Don’t pay the price of buying cheap, avoid substandard cables
My wholesaler has some cable that seems to be great value. It’s dirt cheap, and it seems too good to be true.
What could be wrong with it?
A low price can indicate that something is not right with a cable. Without a sample the ACI couldn’t say what it might be. If you are concerned you should refer to the ACI’s cable-marking checklist:
- Is the cable marked with the manufacturer’s name and factory identifier so it can be traced?
- Does the cable carry the correct British (BS) or European (EN) standard number?
- Is the cable approved by any third parties?
- Do the cable markings indicate the correct number of cores and the actual cross-sectional area?
- Is the cable marked with the correct voltage rating?
- Does the packaging show the manufacturer’s details?
- Does the cable have the correct national and/or European cable code?
- Does the cable marking include the year of manufacture?
- Is the cable supplied consistent with the details on the delivery note and the order placed?
If you cannot tick off all of these points, the ACI advises that you have the cable tested for conductor resistance. The British Approval Service for Cables (Basec) can assist with cable testing if you have any concerns about the quality of a cable product. Please supply a sample at least two metres long of any suspect cable for testing and verification.
If I fit it in someone’s house, what could happen?
If you ignore the ACI’s checklist and buy and install the cable that turns out to be faulty or substandard, then you are liable. This liability extends to any remedial work such as removing and replacing the faulty cable, and any making good after the work is done.
The dangers of cable malfunction are well documented and it’s worth remembering that faulty cables could cause a fire – and the associated risks are enormous.
Can I tell at a glance if a cable is substandard?
Defective cable is not always apparent to the untrained eye. To avoid substandard cables, consider all the points in the checklist when you purchase.
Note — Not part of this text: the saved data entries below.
(** X12.  A dataset kept to four decimals is served exactly: when every
    stored value is a multiple of 0.0001, every feature carries the value
    of its cell and date (metric value) or the difference to the previous
    date of the index (metric delta) with no rounding error. *)
Theorem four_decimal_store_is_served_exactly
    cfg grid DATES_ISO m idx metric stride minValue :
  (∀ c, c ∈ cells grid → is_Some (m !! id c)) →
  (∀ cid d v, stored m cid d = Some v → ∃ n, (v == inject_Z n / inject_Z (10 ^ 4))%Q) →
  ∃ feats,
    buildFeatures cfg grid DATES_ISO (Some m) idx metric stride minValue = Ok feats ∧
    ∀ f, f ∈ feats →
      ∃ ti c, ti ∈ idx ∧ c ∈ cells grid ∧
        f_time f = DATES_ISO !! ti ∧ f_cell_id f = id c ∧
        (f_value f == pass_value DATES_ISO m metric c ti)%Q.
Proof.
  intros Hdom Hdec. eexists. split; [by apply buildFeatures_pushed|].
  intros f (ti & c & Hti & Hc & Hp)%elem_of_features.
  destruct (pushed_spec cfg DATES_ISO m metric stride minValue c ti (Hdom c Hc)) as [_ Hf].
  destruct (Hf f Hp) as (Ht & Hid & _ & _ & Hv).
  exists ti, c. repeat (split; [done|]). rewrite Hv.
  assert (Hval : ∀ i, ∃ n, (value_at DATES_ISO m c i == inject_Z n / inject_Z (10 ^ 4))%Q).
  { intros i. unfold value_at. destruct (DATES_ISO !! i ≫= stored m (id c)) as [v|] eqn:E.
    - destruct (DATES_ISO !! i) as [d|]; [|done]. simpl in E. apply (Hdec _ _ _ E).
    - exists 0. reflexivity. }
  assert (Hpass : ∃ n, (pass_value DATES_ISO m metric c ti == inject_Z n / inject_Z (10 ^ 4))%Q).
  { unfold pass_value. destruct (bool_decide (metric = "delta")); [|apply Hval].
    destruct (Hval ti) as [n1 E1].
    assert (∃ n, (previous_at DATES_ISO m c ti == inject_Z n / inject_Z (10 ^ 4))%Q) as [n2 E2].
    { destruct ti as [|p]; [exists 0; reflexivity|apply Hval]. }
    exists (n1 - n2). rewrite E1, E2. unfold Z.sub. rewrite inject_Z_plus, inject_Z_opp.
    field. discriminate. }
  destruct Hpass as [n E]. rewrite (toFixed_comp 4 _ _ E), E.
  apply (toFixed_multiple 4 n).
Qed.

Lemma toFixed_is_multiple r x : ∃ n, (toFixed r x == inject_Z n / inject_Z (10 ^ Z.of_nat r))%Q.
Proof.
  pose proof (pow10_pos r). unfold toFixed, nearest. destruct (Qltb x 0).
  - eexists (- _). rewrite inject_Z_opp. field. lra.
  - eexists. reflexivity.
Qed.

Lemma four_decimal_store_is_served_exactly_witness :
  ∃ feats,
    buildFeatures Ex.cfgA Ex.gridA Data.dates (Some Data.store) [0%nat; 1%nat] "delta" 1 None
    = Ok feats ∧
    ∀ f, f ∈ feats →
      ∃ ti c, ti ∈ [0%nat; 1%nat] ∧ c ∈ cells Ex.gridA ∧
        f_time f = Data.dates !! ti ∧ f_cell_id f = id c ∧
        (f_value f == pass_value Data.dates Data.store "delta" c ti)%Q.
Proof.
  apply four_decimal_store_is_served_exactly.
  - apply Data_store_has_cells.
  - assert (Hall : map_Forall (λ _ per,
                     map_Forall (λ _ v, Qeq_bool (toFixed 4 v) v = true) per) Data.store)
      by (apply (bool_decide_unpack _); vm_compute; reflexivity).
    intros cid d v H. unfold stored in H.
    destruct (Data.store !! cid) as [per|] eqn:E; [|done]. simpl in H.
    pose proof (Hall _ _ E _ _ H) as Hv%Qeq_bool_iff.
    destruct (toFixed_is_multiple 4 v) as [n Hn]. exists n. by rewrite <- Hv.
Defined.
Unfortunately, many cables are not subjected to routine tests during installation.
Can I be sure the cable I’m using is okay?
The ACI recommends you buy – and install – cable from reputable wholesalers, and ensure that it has been independently tested and has third party approval.
The ACI believes that vigilance and sample testing are the keys to avoiding substandard cable. Purchasers can protect themselves and their customers by taking the ACI’s advice, but it is vital that they resist the opportunity to buy cheap cables. Cable is often cheap for a reason…
Register at www.aci.org.uk for more information.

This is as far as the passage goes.